= What this task involves =
Within the entries below, find the portion that opens with the line containing "Z.of_nat (size g) < 19659 → token" and closes with the line containing "Ok (if full d &&". Retype that portion exactly and only.

[Stored data]

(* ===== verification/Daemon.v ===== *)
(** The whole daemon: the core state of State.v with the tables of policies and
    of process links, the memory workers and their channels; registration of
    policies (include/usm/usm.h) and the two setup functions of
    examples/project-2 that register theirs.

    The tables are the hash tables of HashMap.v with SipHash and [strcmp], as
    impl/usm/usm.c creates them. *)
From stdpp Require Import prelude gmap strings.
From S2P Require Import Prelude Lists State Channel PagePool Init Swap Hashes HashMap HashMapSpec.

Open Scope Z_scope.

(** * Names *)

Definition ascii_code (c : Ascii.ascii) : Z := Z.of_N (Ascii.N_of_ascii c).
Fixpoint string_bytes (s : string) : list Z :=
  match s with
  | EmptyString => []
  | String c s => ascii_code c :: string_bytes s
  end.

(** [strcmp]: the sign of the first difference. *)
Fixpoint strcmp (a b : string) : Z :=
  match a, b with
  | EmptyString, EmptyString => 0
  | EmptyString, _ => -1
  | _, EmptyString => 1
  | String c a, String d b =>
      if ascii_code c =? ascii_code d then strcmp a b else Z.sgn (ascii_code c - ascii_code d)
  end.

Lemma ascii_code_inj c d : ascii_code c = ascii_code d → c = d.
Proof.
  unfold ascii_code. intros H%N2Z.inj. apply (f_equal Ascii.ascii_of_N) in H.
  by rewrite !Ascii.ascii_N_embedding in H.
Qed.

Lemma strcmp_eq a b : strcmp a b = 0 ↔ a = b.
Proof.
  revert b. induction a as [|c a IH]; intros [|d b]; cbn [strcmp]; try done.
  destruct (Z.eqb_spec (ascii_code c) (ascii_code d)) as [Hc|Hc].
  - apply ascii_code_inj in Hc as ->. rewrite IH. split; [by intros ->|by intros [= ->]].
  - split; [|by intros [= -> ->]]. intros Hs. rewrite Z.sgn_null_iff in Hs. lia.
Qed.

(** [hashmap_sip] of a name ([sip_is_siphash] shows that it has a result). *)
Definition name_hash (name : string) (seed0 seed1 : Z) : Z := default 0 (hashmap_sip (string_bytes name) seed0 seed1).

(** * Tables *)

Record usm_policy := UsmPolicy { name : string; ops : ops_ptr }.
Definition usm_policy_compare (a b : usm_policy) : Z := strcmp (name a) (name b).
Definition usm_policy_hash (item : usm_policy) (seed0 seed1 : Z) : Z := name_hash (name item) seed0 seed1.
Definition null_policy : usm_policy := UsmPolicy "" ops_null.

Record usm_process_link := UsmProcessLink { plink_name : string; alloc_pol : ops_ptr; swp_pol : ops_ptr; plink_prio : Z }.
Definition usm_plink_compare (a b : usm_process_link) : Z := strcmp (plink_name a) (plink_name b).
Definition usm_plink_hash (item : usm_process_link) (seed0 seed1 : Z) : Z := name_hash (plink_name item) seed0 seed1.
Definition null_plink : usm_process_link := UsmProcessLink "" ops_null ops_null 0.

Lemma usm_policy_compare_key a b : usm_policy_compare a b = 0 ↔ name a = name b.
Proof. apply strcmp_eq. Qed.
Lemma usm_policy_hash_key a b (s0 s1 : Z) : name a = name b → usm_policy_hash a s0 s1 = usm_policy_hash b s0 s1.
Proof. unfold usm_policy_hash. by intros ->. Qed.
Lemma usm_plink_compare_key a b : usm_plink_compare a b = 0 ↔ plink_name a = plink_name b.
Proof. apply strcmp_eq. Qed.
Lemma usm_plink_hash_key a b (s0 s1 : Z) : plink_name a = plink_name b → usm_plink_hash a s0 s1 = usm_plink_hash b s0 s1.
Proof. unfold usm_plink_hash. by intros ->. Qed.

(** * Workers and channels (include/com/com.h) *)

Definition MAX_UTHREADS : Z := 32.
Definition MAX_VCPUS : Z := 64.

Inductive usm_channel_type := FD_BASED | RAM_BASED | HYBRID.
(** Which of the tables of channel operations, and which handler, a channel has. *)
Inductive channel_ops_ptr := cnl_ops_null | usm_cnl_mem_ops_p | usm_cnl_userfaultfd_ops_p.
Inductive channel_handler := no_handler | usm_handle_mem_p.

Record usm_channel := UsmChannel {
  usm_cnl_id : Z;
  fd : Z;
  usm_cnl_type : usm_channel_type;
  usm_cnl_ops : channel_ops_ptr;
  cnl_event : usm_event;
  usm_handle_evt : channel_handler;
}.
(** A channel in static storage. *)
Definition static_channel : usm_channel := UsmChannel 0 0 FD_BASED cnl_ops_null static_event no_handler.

...

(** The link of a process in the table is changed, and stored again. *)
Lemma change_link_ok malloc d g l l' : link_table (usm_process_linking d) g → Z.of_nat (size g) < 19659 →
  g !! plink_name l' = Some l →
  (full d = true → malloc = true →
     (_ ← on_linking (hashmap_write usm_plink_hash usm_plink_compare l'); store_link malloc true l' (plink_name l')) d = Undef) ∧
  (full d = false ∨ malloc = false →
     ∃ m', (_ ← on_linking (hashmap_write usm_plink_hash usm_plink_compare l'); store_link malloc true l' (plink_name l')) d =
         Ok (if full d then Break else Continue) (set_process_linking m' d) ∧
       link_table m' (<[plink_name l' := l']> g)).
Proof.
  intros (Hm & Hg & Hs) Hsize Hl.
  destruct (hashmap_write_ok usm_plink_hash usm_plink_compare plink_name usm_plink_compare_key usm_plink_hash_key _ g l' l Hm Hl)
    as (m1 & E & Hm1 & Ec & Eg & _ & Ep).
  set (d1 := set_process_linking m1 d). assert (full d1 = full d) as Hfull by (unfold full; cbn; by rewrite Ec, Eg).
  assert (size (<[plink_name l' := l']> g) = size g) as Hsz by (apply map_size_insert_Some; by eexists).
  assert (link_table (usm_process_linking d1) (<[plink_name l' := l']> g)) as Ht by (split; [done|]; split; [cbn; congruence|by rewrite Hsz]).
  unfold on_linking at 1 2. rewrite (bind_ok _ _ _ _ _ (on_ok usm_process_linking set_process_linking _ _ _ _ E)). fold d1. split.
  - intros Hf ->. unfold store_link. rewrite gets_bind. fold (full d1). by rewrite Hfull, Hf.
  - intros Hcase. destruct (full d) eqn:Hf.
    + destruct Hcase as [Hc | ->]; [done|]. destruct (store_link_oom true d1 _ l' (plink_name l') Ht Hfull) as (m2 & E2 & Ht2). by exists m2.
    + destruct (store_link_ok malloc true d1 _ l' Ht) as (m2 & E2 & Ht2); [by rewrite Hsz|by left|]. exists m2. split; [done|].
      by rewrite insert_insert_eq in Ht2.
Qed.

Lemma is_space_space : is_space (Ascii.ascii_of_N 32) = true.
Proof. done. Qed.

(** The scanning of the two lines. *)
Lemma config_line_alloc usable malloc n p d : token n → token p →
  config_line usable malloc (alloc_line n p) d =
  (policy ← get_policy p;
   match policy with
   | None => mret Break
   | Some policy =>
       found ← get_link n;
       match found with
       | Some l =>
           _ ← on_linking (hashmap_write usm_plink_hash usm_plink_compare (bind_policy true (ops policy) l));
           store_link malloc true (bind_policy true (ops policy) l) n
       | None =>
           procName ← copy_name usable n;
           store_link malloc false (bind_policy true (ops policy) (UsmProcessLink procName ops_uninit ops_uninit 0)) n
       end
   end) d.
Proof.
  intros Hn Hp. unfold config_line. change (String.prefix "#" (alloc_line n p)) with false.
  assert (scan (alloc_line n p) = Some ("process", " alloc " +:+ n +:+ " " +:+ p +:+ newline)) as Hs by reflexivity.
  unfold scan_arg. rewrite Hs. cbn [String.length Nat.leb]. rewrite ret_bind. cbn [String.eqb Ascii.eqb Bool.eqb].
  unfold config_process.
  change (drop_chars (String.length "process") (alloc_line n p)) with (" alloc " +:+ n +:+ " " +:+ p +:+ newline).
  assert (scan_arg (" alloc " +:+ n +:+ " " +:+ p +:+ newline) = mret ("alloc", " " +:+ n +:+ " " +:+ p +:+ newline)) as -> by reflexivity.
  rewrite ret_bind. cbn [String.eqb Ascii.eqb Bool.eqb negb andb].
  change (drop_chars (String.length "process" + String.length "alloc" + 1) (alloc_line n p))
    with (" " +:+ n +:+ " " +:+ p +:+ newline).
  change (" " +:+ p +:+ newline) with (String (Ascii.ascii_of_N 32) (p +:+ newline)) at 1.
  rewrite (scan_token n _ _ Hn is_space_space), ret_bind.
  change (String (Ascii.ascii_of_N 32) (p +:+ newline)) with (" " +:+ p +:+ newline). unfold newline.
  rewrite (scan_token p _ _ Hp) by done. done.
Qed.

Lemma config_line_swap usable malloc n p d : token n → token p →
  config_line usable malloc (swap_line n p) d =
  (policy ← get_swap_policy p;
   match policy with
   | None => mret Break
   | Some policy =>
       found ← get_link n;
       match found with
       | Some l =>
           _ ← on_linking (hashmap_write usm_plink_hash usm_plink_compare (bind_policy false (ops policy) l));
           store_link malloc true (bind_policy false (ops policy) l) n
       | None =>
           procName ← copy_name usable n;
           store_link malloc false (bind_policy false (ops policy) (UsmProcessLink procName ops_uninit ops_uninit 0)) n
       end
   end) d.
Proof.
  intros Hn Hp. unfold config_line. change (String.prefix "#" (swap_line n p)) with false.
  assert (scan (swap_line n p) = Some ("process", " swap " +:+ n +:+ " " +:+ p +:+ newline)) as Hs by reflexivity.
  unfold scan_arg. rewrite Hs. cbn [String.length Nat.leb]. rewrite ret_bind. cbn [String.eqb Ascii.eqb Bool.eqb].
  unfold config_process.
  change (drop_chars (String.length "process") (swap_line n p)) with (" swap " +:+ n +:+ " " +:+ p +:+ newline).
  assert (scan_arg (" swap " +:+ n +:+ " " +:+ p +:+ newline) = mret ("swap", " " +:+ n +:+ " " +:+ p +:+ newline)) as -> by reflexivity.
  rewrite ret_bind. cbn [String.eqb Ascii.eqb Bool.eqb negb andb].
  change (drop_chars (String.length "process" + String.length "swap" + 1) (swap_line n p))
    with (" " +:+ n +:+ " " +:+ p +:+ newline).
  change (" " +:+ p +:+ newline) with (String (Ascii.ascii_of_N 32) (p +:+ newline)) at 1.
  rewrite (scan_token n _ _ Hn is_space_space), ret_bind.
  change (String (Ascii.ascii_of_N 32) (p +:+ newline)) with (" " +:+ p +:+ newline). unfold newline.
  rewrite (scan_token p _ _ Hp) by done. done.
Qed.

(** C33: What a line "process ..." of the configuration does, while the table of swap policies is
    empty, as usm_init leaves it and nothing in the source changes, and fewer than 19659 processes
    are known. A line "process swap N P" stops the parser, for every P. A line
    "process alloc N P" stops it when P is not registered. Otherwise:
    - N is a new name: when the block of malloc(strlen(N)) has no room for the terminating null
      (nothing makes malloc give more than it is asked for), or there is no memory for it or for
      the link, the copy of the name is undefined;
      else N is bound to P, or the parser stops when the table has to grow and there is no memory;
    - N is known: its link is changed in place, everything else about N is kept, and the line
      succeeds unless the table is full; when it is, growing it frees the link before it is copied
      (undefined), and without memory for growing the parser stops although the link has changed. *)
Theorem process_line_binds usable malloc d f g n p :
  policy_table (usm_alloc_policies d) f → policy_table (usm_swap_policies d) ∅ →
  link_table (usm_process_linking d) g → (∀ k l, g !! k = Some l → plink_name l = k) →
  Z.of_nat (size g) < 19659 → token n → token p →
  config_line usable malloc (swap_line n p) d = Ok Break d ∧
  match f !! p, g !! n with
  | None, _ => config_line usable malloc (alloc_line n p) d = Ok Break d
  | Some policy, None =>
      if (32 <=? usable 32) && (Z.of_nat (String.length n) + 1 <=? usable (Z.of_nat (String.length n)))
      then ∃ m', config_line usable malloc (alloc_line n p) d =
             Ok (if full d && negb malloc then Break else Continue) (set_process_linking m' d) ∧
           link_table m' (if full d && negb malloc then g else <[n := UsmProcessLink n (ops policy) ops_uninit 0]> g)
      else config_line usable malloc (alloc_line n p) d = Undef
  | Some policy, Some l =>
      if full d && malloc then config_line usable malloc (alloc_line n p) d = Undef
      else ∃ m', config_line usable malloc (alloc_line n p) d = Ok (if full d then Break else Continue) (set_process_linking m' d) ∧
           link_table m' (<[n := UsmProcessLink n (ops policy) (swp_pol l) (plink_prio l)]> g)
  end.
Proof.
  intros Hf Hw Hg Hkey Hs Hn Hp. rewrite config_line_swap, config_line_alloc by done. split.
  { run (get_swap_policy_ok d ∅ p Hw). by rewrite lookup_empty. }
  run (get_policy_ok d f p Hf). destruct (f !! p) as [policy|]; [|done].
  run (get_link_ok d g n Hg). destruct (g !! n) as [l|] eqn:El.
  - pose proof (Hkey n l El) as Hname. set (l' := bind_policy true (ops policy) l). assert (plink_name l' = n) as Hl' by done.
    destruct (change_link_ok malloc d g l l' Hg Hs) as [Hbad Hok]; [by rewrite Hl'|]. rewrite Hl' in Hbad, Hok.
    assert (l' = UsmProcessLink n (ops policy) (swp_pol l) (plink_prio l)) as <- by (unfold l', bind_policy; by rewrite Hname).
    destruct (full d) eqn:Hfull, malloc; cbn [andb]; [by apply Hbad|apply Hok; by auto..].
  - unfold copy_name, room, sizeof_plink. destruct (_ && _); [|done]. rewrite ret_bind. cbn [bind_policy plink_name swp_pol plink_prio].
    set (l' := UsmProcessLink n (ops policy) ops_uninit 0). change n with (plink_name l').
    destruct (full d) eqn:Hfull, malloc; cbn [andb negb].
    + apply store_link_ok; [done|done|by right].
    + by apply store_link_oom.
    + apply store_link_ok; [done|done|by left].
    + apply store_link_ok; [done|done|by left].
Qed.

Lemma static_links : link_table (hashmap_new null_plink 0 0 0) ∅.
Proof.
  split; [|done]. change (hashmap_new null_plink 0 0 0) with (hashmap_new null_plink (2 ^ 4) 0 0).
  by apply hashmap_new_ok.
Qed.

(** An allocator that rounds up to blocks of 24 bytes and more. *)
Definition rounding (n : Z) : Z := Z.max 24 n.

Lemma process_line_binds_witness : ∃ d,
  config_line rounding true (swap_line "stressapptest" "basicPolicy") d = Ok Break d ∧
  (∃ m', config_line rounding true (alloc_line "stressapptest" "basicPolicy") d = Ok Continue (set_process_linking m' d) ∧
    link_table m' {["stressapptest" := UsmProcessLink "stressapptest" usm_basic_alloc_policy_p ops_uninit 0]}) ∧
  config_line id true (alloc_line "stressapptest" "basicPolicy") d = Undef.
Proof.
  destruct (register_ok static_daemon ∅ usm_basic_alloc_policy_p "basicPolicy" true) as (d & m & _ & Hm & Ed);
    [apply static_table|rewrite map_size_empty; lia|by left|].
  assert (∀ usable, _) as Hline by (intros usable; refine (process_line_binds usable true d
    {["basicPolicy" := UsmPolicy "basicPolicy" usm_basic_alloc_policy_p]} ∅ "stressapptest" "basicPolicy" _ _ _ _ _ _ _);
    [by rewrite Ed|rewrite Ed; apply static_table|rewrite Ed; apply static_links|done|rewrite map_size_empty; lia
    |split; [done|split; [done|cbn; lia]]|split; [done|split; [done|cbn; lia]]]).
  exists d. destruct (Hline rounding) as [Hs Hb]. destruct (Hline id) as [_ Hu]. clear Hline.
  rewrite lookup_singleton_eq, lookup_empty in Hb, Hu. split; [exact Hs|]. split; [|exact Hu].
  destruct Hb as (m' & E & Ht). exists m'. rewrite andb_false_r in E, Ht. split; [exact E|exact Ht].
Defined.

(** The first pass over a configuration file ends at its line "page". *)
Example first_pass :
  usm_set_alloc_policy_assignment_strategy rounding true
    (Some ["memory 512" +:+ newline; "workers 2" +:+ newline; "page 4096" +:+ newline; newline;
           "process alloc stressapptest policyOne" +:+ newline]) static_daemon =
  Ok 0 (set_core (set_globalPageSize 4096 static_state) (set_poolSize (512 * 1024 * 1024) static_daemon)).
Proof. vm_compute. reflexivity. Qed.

= Finished exercise =
  Z.of_nat (size g) < 19659 → token n → token p →
  config_line usable malloc (swap_line n p) d = Ok Break d ∧
  match f !! p, g !! n with
  | None, _ => config_line usable malloc (alloc_line n p) d = Ok Break d
  | Some policy, None =>
      if (32 <=? usable 32) && (Z.of_nat (String.length n) + 1 <=? usable (Z.of_nat (String.length n)))
      then ∃ m', config_line usable malloc (alloc_line n p) d =
             Ok (if full d && negb malloc then Break else Continue) (set_process_linking m' d) ∧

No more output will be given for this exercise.